Task item → Across all the records, filter for lines with the word "match" and copy them.
Available records section start
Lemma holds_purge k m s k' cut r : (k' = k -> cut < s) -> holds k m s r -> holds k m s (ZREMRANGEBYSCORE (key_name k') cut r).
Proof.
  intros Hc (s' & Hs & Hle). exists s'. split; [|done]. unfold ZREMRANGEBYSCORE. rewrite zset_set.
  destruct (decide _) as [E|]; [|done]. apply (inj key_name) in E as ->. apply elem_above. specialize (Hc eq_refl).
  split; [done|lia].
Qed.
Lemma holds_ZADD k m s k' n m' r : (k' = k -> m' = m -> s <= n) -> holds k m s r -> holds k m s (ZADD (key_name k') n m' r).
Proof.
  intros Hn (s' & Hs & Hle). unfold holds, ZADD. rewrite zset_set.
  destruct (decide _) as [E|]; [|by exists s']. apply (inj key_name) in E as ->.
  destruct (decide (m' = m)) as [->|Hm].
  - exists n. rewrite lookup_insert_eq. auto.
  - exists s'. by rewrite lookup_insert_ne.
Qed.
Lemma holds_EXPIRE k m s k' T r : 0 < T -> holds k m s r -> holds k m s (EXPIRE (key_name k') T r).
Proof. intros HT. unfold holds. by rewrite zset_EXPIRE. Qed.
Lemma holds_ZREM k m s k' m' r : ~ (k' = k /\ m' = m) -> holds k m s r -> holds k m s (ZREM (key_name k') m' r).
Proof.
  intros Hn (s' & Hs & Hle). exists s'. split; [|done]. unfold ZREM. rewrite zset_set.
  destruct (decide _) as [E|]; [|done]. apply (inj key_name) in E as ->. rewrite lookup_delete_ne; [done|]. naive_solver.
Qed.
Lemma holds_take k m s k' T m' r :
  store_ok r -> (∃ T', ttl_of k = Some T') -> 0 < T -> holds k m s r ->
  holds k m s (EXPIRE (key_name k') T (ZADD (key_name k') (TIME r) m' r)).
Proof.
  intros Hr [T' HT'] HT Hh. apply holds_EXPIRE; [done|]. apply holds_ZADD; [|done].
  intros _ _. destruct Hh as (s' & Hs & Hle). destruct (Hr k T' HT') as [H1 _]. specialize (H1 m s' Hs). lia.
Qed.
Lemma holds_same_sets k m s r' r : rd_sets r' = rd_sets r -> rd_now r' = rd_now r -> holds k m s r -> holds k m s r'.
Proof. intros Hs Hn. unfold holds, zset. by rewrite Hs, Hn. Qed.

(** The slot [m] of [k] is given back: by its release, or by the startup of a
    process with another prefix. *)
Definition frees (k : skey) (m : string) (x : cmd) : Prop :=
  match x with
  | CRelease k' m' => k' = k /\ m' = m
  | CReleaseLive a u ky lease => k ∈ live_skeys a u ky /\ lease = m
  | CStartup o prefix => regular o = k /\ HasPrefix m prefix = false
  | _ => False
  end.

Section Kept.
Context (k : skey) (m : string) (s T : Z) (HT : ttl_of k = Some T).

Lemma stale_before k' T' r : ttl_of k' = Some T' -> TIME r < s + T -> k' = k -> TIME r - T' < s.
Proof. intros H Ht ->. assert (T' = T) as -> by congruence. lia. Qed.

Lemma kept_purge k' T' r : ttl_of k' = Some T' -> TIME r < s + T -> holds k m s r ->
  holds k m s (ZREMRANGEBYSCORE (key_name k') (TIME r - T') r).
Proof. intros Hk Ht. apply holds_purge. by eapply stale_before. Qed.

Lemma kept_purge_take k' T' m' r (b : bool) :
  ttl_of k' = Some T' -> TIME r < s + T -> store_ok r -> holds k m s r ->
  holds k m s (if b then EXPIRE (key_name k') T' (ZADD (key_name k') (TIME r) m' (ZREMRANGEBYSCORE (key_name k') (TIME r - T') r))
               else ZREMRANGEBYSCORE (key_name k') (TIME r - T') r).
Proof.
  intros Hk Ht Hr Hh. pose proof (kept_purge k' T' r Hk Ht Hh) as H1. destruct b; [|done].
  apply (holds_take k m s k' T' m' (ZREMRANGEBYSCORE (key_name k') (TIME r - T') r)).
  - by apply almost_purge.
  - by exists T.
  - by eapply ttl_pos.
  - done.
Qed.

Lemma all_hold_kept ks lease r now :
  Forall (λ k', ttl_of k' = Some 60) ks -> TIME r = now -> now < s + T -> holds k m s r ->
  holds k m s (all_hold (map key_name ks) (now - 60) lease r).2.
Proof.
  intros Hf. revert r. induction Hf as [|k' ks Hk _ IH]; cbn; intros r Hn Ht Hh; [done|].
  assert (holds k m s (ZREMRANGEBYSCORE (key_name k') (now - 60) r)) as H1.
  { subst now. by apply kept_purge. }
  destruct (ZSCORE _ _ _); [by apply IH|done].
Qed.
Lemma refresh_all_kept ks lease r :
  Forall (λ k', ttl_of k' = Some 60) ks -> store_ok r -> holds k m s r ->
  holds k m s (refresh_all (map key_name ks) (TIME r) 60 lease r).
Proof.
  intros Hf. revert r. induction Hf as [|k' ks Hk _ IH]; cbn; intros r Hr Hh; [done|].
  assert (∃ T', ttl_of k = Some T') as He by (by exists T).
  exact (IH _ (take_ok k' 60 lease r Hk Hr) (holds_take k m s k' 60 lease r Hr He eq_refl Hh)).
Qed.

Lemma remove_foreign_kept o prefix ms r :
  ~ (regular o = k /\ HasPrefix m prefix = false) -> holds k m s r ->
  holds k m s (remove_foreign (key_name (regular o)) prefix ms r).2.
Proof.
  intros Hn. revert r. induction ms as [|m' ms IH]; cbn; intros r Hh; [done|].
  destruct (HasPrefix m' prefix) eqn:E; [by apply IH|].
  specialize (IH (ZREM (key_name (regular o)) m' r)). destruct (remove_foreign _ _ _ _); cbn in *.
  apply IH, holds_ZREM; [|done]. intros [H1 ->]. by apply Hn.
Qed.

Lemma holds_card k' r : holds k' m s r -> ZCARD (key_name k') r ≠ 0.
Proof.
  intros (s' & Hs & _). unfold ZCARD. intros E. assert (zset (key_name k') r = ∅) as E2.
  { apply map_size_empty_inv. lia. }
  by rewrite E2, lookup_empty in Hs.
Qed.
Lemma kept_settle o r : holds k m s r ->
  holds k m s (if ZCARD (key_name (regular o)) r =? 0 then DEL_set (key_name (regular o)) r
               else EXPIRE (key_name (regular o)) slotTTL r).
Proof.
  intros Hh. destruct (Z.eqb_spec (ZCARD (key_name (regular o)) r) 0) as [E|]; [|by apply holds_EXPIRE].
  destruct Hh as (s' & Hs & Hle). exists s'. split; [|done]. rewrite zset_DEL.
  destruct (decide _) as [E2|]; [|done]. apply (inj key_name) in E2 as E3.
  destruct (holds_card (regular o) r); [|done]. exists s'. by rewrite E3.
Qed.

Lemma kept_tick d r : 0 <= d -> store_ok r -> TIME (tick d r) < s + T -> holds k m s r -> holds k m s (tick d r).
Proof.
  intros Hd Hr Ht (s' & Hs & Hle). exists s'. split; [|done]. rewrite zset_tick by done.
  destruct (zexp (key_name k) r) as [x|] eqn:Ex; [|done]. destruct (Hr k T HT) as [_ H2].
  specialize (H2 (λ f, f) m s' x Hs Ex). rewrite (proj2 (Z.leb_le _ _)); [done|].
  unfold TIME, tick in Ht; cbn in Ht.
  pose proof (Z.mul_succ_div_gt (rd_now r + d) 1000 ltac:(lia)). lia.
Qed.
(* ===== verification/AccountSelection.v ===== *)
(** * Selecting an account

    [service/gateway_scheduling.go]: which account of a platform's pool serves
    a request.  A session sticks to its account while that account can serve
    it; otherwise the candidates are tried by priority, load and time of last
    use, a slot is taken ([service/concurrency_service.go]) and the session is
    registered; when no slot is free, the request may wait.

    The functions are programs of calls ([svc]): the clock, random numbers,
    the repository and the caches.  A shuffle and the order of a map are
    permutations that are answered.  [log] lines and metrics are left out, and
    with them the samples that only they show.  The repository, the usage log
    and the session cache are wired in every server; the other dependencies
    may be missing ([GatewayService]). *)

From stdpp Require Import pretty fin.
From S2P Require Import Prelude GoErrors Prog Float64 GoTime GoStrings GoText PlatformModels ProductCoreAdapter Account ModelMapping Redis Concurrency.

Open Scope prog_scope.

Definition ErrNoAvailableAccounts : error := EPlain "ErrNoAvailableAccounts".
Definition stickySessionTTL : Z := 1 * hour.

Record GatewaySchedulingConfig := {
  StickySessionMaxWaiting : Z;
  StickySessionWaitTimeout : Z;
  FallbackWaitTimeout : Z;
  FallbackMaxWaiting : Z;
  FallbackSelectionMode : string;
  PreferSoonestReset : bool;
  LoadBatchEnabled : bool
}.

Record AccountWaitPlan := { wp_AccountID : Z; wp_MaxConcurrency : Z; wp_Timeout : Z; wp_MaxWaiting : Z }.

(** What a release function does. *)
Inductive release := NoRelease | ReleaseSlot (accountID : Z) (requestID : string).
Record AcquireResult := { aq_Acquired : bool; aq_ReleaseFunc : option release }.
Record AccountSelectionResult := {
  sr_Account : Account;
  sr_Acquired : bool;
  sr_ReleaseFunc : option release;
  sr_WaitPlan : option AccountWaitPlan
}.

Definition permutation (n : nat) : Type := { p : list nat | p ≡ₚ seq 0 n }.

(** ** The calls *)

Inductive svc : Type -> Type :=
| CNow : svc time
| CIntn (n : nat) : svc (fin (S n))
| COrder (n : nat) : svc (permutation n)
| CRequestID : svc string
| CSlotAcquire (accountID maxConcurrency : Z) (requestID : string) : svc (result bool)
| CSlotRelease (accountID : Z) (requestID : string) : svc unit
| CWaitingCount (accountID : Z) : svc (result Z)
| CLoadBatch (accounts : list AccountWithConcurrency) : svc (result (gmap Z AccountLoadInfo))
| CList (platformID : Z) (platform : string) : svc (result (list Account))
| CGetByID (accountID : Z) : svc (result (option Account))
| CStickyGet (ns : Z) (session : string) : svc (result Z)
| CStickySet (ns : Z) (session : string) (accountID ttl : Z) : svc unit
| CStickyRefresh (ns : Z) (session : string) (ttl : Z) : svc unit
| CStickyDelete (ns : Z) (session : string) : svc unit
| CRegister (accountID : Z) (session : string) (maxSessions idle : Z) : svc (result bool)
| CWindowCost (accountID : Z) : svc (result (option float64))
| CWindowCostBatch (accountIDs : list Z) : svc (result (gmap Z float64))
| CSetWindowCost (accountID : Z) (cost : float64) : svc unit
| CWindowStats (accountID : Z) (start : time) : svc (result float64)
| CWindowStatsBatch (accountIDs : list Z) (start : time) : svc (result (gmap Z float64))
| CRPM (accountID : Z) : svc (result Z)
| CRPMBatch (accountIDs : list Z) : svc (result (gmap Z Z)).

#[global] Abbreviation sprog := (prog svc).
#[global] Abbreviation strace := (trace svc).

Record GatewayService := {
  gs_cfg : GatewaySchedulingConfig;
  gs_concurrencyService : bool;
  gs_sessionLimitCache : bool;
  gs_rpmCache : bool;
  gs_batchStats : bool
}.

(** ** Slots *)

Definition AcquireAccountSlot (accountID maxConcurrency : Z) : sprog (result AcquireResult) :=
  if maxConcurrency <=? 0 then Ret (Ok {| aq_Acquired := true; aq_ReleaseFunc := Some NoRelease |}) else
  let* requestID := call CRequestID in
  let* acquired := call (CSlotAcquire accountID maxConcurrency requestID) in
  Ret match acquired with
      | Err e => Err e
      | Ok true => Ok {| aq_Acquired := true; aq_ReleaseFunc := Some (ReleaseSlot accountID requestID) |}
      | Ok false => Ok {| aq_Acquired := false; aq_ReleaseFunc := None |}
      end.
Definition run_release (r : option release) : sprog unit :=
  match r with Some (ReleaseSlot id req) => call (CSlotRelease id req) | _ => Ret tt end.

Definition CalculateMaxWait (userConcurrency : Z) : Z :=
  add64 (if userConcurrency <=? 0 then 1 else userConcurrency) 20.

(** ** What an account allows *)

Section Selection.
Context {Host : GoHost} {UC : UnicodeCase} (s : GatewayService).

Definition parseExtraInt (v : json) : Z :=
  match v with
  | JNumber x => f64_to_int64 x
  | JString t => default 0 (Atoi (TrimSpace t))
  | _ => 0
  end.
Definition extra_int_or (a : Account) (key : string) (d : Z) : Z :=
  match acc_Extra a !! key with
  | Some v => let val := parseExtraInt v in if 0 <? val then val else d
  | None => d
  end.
Available records section end
Output for this task →
  match x with
  Ret match acquired with
  match r with Some (ReleaseSlot id req) => call (CSlotRelease id req) | _ => Ret tt end.
  match v with
  match acc_Extra a !! key with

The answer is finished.